Board wargame published in 1986

1st edition published by Good Industries in 1986

Ancients is a board wargame published by Good Industries in 1986 that simulates various historical battles in pre-gunpowder settings.

==Description==
Ancients is a two-player wargame with rules for low-complexity tactical combat. The game box includes four map sheets to be used with various battles. Various options allow for the inclusion of exotic items such as chariots or elephants. The game includes over 60 scenarios for historical battles from Ancient Greece to the Renaissance. Each scenario only lasts seven turns.

==Gameplay==
Combat uses a simple alternating system of turns: the first player removes leaders from the board, then moves units. The second player's missile troops fire, then the first player's melee troops attack. Any units that are his are disorganized and cannot attack. After combat, the leaders are replaced, and any disorganized units in touch with the leader are rallied. Once this is finished, the players switch attacking and defensive roles, the second player now getting an opportunity to move and attack.

==Publication history==
Ancients was designed by Bill Banks who founded Good Industries in 1986 to self-publish the game. Banks also published a companion board game, King of Kings, as well as Ancients II that added naval combat rules and scenarios.

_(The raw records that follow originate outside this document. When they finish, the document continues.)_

(** * Fdcr-Dashboard: the KPI aggregation and the domain performance scores

    A shallow embedding of the computing parts of [src/app.py]:

    - [process_kpi_data] (lines 132-176): groups the project records at the
      domain, programme or project level, sums the budget and the four KPI
      counters of each group, and derives the cost columns;
    - the loop of [create_domain_performance_chart] (lines 512-551) that
      builds the list [domain_metrics] of weighted performance scores;
    - the frames behind the two budget pies ([create_domain_budget_pie],
      [create_programme_budget_pie]) and the figures [main] derives from
      the frame of records and from the KPI rows.

    Modelling choices.

    - A pandas [DataFrame] is the list of its rows, each row a record with
      the columns the code reads.  The frame always carries these columns
      (it is built from the records of the Cypher query, which returns all
      of them).
    - A numeric cell is a [num]: an exact rational, an infinity or NaN.
      Binary rounding is abstracted (every finite operation is exact) and
      the sign of zero is not tracked; the special values follow IEEE 754.
      A missing value ([None] from the record source) sits in a numeric
      column as NaN, which is how pandas stores it.
    - The dtype of a numeric column.  The first definitions read every
      numeric column as float64.  A column in which every cell is an
      integer is int64, and its sums wrap around: [Typed] and [TypedScore]
      repeat the aggregation and the scores with the dtypes made explicit,
      and a refinement theorem relates the two readings.  A
      column that holds nothing but [None] keeps Python objects:
      [numeric_column] says that a column holds a number in some record,
      [object_column] that it holds none, and the statements that depend
      on it say which they assume; [ProjectLevel] and [TypedScore] have
      the errors an object column leads to.
    - A key cell (domain, programme, project name) is an [option string];
      [None] is a null key.  Strings are byte strings (UTF-8), whose
      lexicographic order is the code point order Python sorts by.
    - Python exceptions are an [outcome]: [Returns v] or [Raises e]. *)

From Stdlib Require Import List String Ascii Bool Arith ZArith QArith Qround Lqa Lia.
From Stdlib Require Import Sorted Permutation OrderedTypeEx.
Import ListNotations.
(** * Portfolio page script (script.js): model and verified properties

    The script wires event listeners to a static page.  Each listener is
    modelled as a function on the part of the page it reads and writes:
    the closure variables of the initializer it belongs to, the inline
    styles it sets and the calls it makes to the browser (recorded in a
    log).  A listener that can raise returns an [outcome] which keeps the
    state reached when the exception left the listener, since the
    assignments made before a throw are not undone. *)

From Stdlib Require Import ZArith Lia.
From Stdlib Require QArith.
From stdpp Require Import base option list gmap strings.

Set Warnings "-register-all".

Local Open Scope Z_scope.

(** ** JavaScript strings

    A string is a sequence of UTF-16 code units; the regular expressions
    of the script have no [u] flag and so work on code units as well. *)

Module Js.

Definition jsstring := list N.

Fixpoint lit (s : string) : jsstring :=
  match s with
  | EmptyString => []
  | String a r => Ascii.N_of_ascii a :: lit r
  end.

(** ToBoolean on a string: only the empty string is falsy. *)
Definition truthy (s : jsstring) : bool :=
  match s with
  | [] => false
  | _ :: _ => true
  end.

(** ToBoolean on a value that is a string or [undefined]. *)
Definition truthy_opt (o : option jsstring) : bool :=
  match o with
  | Some s => truthy s
  | None => false
  end.

(** [a || b] where both sides are a string or [undefined]. *)
Definition or_opt (a b : option jsstring) : option jsstring :=
  if truthy_opt a then a else b.

(** [a || "literal"]. *)
Definition or_default (a : option jsstring) (d : jsstring) : jsstring :=
  match a with
  | Some s => if truthy s then s else d
  | None => d
  end.

(** [a % b] on integers: the sign of the result follows the dividend. *)
Definition rem (a b : Z) : Z := Z.rem a b.

(** [arr[i]] for an integer [i]: [undefined] outside the array. *)
Definition index {A} (arr : list A) (i : Z) : option A :=
  if Z.ltb i 0 then None else arr !! Z.to_nat i.

Definition length {A} (arr : list A) : Z := Z.of_nat (List.length arr).

Definition dq : jsstring := [34%N].

(** WhiteSpace and LineTerminator code units: what [\s] matches and what
    [trim] removes. *)
Definition is_ws (c : N) : bool :=
  bool_decide (c ∈ [9; 10; 11; 12; 13; 32; 160; 5760; 8232; 8233; 8239;
                    8287; 12288; 65279]%N)
  || (N.leb 8192 c && N.leb c 8202).

(** What [\w] matches: ASCII letters, digits and the underscore. *)
Definition is_word (c : N) : bool :=
  (N.leb 48 c && N.leb c 57) || (N.leb 65 c && N.leb c 90)
  || N.eqb c 95 || (N.leb 97 c && N.leb c 122).

Fixpoint trim_start (s : jsstring) : jsstring :=
  match s with
  | [] => []
  | c :: r => if is_ws c then trim_start r else s
  end.

Definition trim (s : jsstring) : jsstring :=
  rev (trim_start (rev (trim_start s))).

End Js.

(** ** Gallery modal ([initGalleryModal]) *)

Module Gallery.
Import Js.

(** An entry of gallery.json. *)
Record Item := {
  type : jsstring;
  src : jsstring;
  alt : option jsstring;
  caption : option jsstring
}.

(** The elements the gallery creates; an image carries its inline
    [display]. *)
Inductive Node :=
| Img (src alt display : jsstring)
| Video (src : jsstring)
| Anchor (href text : jsstring)
| Div (className text : jsstring) (children : list Node)
| Para (text : jsstring).

(** What [#gallery-items] holds: elements appended by the script, or
    markup assigned to [innerHTML] and parsed by the browser. *)
Inductive Content :=
| Nodes (children : list Node)
| Html (markup : jsstring).

Inductive Effect :=
| FetchIssued (url : jsstring)
| ConsoleError (msg : jsstring)
| PauseCalled (src : jsstring)
| Alert (msg : jsstring).
(** * Kalman filter, smoother and E-step of the DFM package: a shallow embedding

    The C++ sources [src/KalmanFiltering.cpp] and [src/EM_algorithm.cpp] are
    written against Armadillo.  The embedding keeps Armadillo's run-time view of
    a matrix (a row count, a column count and the cells), so that empty
    matrices such as a 0 x r restriction of [C] keep their shape, and it keeps
    Armadillo's checks: an operation on incompatible shapes, an index out of
    bounds or a singular matrix handed to [.i()] raises, which is the [Err]
    branch of the result type below.

    Scalars are an abstract type with the operations the code uses on
    [double]; the algebraic laws of exact arithmetic are a separate class and
    are only assumed by the statements that need them. *)

From Stdlib Require Import ZArith List Lia Bool QArith Qcanon Reals Lra.
From stdpp Require Import base tactics list.

(** ** Scalars *)

(** The operations of [double] that the two source files use. *)
Class Scalar (F : Type) : Type := {
  zero : F;
  one : F;
  two : F;                       (* the literal 2.0 *)
  half : F;                      (* the literal 0.5 *)
  pi : F;                        (* datum::pi *)
  add : F -> F -> F;
  sub : F -> F -> F;
  mul : F -> F -> F;
  opp : F -> F;
  log : F -> F;
  of_nat : nat -> F;             (* double(n) *)
  gt : F -> F -> bool;           (* a > b *)
  is_finite : F -> bool          (* std::isfinite, what find_finite tests *)
}.

Infix "⊕" := add (at level 50, left associativity).
Infix "⊖" := sub (at level 50, left associativity).
Infix "⊗" := mul (at level 40, left associativity).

3W became the publisher of Ancients in 1992, and reduced the number of scenarios to 32. 3W also revised and re-published the companion board game, retitling it Imperator.

==Reception==
Mike Siggins reviewed Ancients for Games International, and was pleasantly surprised by the professional components, given that it was a self-published effort. Siggins found all of the scenarios were well-balanced, and said, "I think Ancients is one of those games, like Squad Leader, that simply 'works'. He concluded by giving it an excellent rating of 5 stars out of 5, saying, "At the price, even with postage from the States, Ancients is one of the best bargains in gaming. The components are very good indeed, the rules are concise and accurate and the system works extremely well."

In Issue 7 of Berg's Review of Games, game designer Richard Berg commented that the game "attempts to combine at least a modicum of flavor and creativity with its simplicity, synthesizing familiar rules into an enjoyable and eminently playable system." After examining the scenarios, Berg was impressed, writing, "With his simple little system, [game designer Bill] Banks has managed to paint some (but certainly not all) broad truths about ancient and medieval warfare." Berg called the game a family hatchback compared to the Maseratis of the wargaming world but concluded that Ancients was "a pretty good way to introduce the uninitiated to our obsession. It's fast, furious, fun that ends quickly, and leaves you wanting more. Bill Banks has managed to keep it simple without becoming overly simplistic."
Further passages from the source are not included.